Forum quizzes local House candidates

Business representatives from around the Kenai Peninsula gathered Tuesday in Soldotna to hear House District 29’s two Republican candidates answer questions about local and state issues. 


The candidates began with opening statements, outlining their desired goals if sent to Juneau. Challenger Gary Knopp, Kenai Peninsula Borough Assembly president, addressed the apparent similarities between he and incumbent Kurt Olson.

“(Olson) mentioned the fisheries issues, the gas line, oil taxation (in his opening statement),” Knopp said. “I’ve been asked, ‘How are we philosophically different?’ I don’t know if we are that different.”

They answered questions about Ballot Measure 2, the Coastal Management Initiative; special sessions; and their preferred committee partnerships among other things. The answers differed in approach to the issues rather than diverging opinions. 

Olson and Knopp are running against one another in the Aug. 28 primary election. Olson, said there is unfinished business in the capitol in which he is entrenched; Knopp said he believes the time is right for his own transition from local to state politics. 

Ballot Measure 2, the partisan initiative with a long battle ahead, was discussed first, and both candidates offered their opinions — a resounding vote no, they said. 

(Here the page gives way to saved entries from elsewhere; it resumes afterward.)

Lemma ledger_release t r p p' i l :
  dict_get t ps = Some r →
  h !! r = Some p →
  ls !! i = Some l → Locker.current_parcel l = Some r →
  Parcel.status p' = DELIVERED →
  ledger (<[r := p']> h) (<[i := emptied_locker l]> ls) (dict_del t ps).
Proof.
  intros Hget Hp Hl Hr Hst. destruct Hbooks as [Hok Hact Hkeys Hcount].
  split; [by eapply store_ok_receive| |by apply dict_del_keys|].
  - intros r' q. destruct (decide (r' = r)) as [->|Hne].
    + rewrite lookup_insert_eq. intros [= <-] [?|?]; congruence.
    + rewrite lookup_insert_ne by done. intros Hq Hstq.
      pose proof (Hact _ _ Hq Hstq) as Hgetq.
      rewrite dict_get_del_ne; [done|]. intros Heq. rewrite Heq in Hget. congruence.
  - unfold occupied_count in *.
    pose proof (length_filter_insert (λ l, Is_true (Locker.is_occupied l)) ls i l
                  (emptied_locker l) Hl) as Hins.
    assert (Locker.is_occupied l = true) as Hocc.
    { apply (ok_occupied _ _ _ Hok _ _ Hl). by eexists. }
    simpl in Hins. rewrite Hocc in Hins. simpl in Hins.
    destruct (decide (Is_true false)) as [[]|]. destruct (decide (Is_true true)); [|done].
    pose proof (dict_del_length t r ps Hkeys Hget). lia.
Qed.

Lemma ledger_upkeep ls' : Forall2 upkeep ls ls' → ledger h ls' ps.
Proof.
  intros Hall. destruct Hbooks as [Hok Hact Hkeys Hcount].
  split; [by eapply store_ok_upkeep|done|done|].
  rewrite <- Hcount. unfold occupied_count. symmetry.
  apply length_filter_Forall2. eapply Forall2_impl; [exact Hall|].
  intros l l' (_ & -> & _). done.
Qed.

Lemma ledger_break i l :
  ls !! i = Some l → Locker.is_occupied l = false →
  ledger h (<[i := Locker.set_is_functional false l]> ls) ps.
Proof.
  intros Hl Hfree. destruct Hbooks as [Hok Hact Hkeys Hcount].
  split; [by apply store_ok_break|done|done|].
  rewrite <- Hcount. unfold occupied_count.
  by apply (length_filter_insert_same _ ls i l).
Qed.

End Ledger.
(** * ZUUK1m1p: a shallow embedding of the strategy and its properties

  The strategy file [user_data/strategies/ZUUK1m1p.py] defines one class
  with three data-frame passes ([populate_indicators],
  [populate_buy_trend], [populate_sell_trend]) and a scalar function
  ([custom_stoploss]).  The embedding keeps the shape of the Python:

  - a Python/numpy float is an IEEE-754 binary64 number, here Rocq's
    primitive [float]; arithmetic and comparisons are the primitive
    ones, so NaN, the infinities and rounding behave as at run time;
  - a [DataFrame] is a row count together with a finite map from column
    names to columns, a column being a list of cells;
  - a Python exception is a [Raise] in a small error monad;
  - TA-Lib's [ATR] and [EMA] are an interface ([TALib]), the host's data
    provider is a record ([DataProvider]). *)

From Stdlib Require Import ZArith QArith List Floats Lia.
From stdpp Require Import base option list gmap strings.

Set Warnings "-inexact-float".

Local Open Scope Z_scope.

(** ** Python values and exceptions *)

Module Py.

Inductive exn :=
| KeyError (key : string)
| TypeError
| IndexError
| ValueError
| Exception (keys : list string).

Inductive res (A : Type) :=
| Ok (a : A)
| Raise (e : exn).
Global Arguments Ok {A} a.
Global Arguments Raise {A} e.

Global Instance res_ret : MRet res := fun _ a => Ok a.
Global Instance res_bind : MBind res := fun _ _ k r =>
  match r with
  | Ok a => k a
  | Raise e => Raise e
  end.

(** [ValueError] is what pandas raises when a scalar is assigned to a new
    column of a frame without rows; [Exception keys] is the bare
    [Exception] of [talib.abstract] that names the input columns a frame
    lacks. *)

(** What a data-frame cell (or a value read from a row) can be: a
    float64, a numpy bool, or a timestamp in microseconds. *)
Inductive scalar :=
| F (x : float)
| B (b : bool)
| T (t : Z).

(** What [custom_stoploss] hands back: the literal [1] is a Python int,
    the computed percentage a float. *)
Inductive pyval :=
| PyInt (n : Z)
| PyFloat (x : float).

(** Comparisons, written as in the source: [gt x y] is [x > y]. *)
Definition gt (x y : float) : bool := (y <? x)%float.
Definition ge (x y : float) : bool := (y <=? x)%float.
Definition lt (x y : float) : bool := (x <? y)%float.
Definition le (x y : float) : bool := (x <=? y)%float.

(** numpy's cast of a bool that meets a float in arithmetic. *)
Definition float_of_bool (b : bool) : float := if b then 1%float else 0%float.

(** A cell used as a number: bools are cast, timestamps are refused. *)
Definition to_float (v : scalar) : res float :=
  match v with
  | F x => Ok x
  | B b => Ok (float_of_bool b)
  | T _ => Raise TypeError
  end.

(** [if v:] -- a float is true unless it is zero (NaN is true). *)
Definition truthy (v : scalar) : bool :=
  match v with
  | F x => negb (x =? 0)%float
  | B b => b
  | T _ => true
  end.

(** The builtin [max(x, *rest)]: keep the first argument, replace it by a
    later one only when that one compares strictly greater. *)
Definition max (x : float) (rest : list float) : float :=
  fold_left (fun m item => if gt item m then item else m) rest x.

(** The builtin [min], used by the rolling minimum. *)
Definition min (x : float) (rest : list float) : float :=
  fold_left (fun m item => if lt item m then item else m) rest x.

(** [float(n)] for an int: round to nearest, ties to even. *)
Definition float_of_int (n : Z) : float :=
  SF2Prim (binary_normalize prec emax n 0 false).

(** An int as an exact (unrounded) binary number. *)
Definition exact_int (n : Z) : spec_float :=
  match n with
  | Z0 => S754_zero false
  | Zpos p => S754_finite false p 0
  | Zneg p => S754_finite true p 0
  end.

(** [a / b] on two ints: the correctly rounded quotient. *)
Definition int_truediv (a b : Z) : float :=
  SF2Prim (SFdiv prec emax (exact_int a) (exact_int b)).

Knopp expressed his difficulties to understand the initiative, asking supporters and non-supporters alike what it would mean for Alaska. Also, supporting the initiative would be better if it focused solely on offshore management, he said.

“It will effect projects inland for as far as you can imagine — 30 miles, 50 miles,” he said, “no one really knows. When Walmart has to go through a 60-day review process for coastal zone management there’s something wrong with that. I don’t see a good purpose in the way it’s structured.”

Local resource representatives said the far-reaching inland potential of the initiative concerned them as well during the first public hearing held for the coastal zone management program on July 3 in Soldotna.

Olson said he worked with House members during the past two years attempting to halt the sunset on the previous management program. Their efforts were a loss, as the program died “an exceedingly slow death” due to added amendments. 

The new initiative is not an extension of the old plan, he added. 

“I believe it’s crafted not to work,” Olson said. “If you believe in anything that prudently develops our resources I suggest voting no.”

During the past six years  — Olson has served as House representative for eight years — the incumbent sat on the Labor and Commerce Committee. He is currently the chair. Some recent legislation signed into law and sponsored by the committee include House Bill 130, a building code requiring sprinkler systems in certain residential buildings, and House Bill 164, an act relating to record-keeping requirements for health insurers. More bills passed by the committee can be viewed at the House’s website. 

“I’ve got a rock solid committee, and I think most plan on coming back,” Olson said. “We’ve got a lot of good work done on a lot of good bills.”

Knopp said he would be most interested in joining the Administrative Regulation Review Committee. Pursuing issues that group addresses interests him. 

At the beginning of the forum, the assembly president said the overreach of federal agencies needs to be stopped. 

“There are a lot of things that are done administratively that shouldn’t even pass the legislative process, that are adopted through regulation,” Knopp said. “And that affects everyone, especially small businesses.”

Both House candidates agreed on necessity of special sessions. 

“There are some people around that think we can do it in 90 days,” Olson said referring to the length of the regular session, which used to be 120 days. ”But the kind of issues we have before us, particularly energy and taxation, we can’t get done. We have other issues that suck up time during the session.”

Olson ended the forum by focusing on the Peninsula’s future, which relies on job creation and development of resources, he said. 

“You know both of us, so I think it’s important you continue to vet out the candidates,” Knopp said. “I’ll make my best decisions, and that’s equally important as where I stand on the issues.”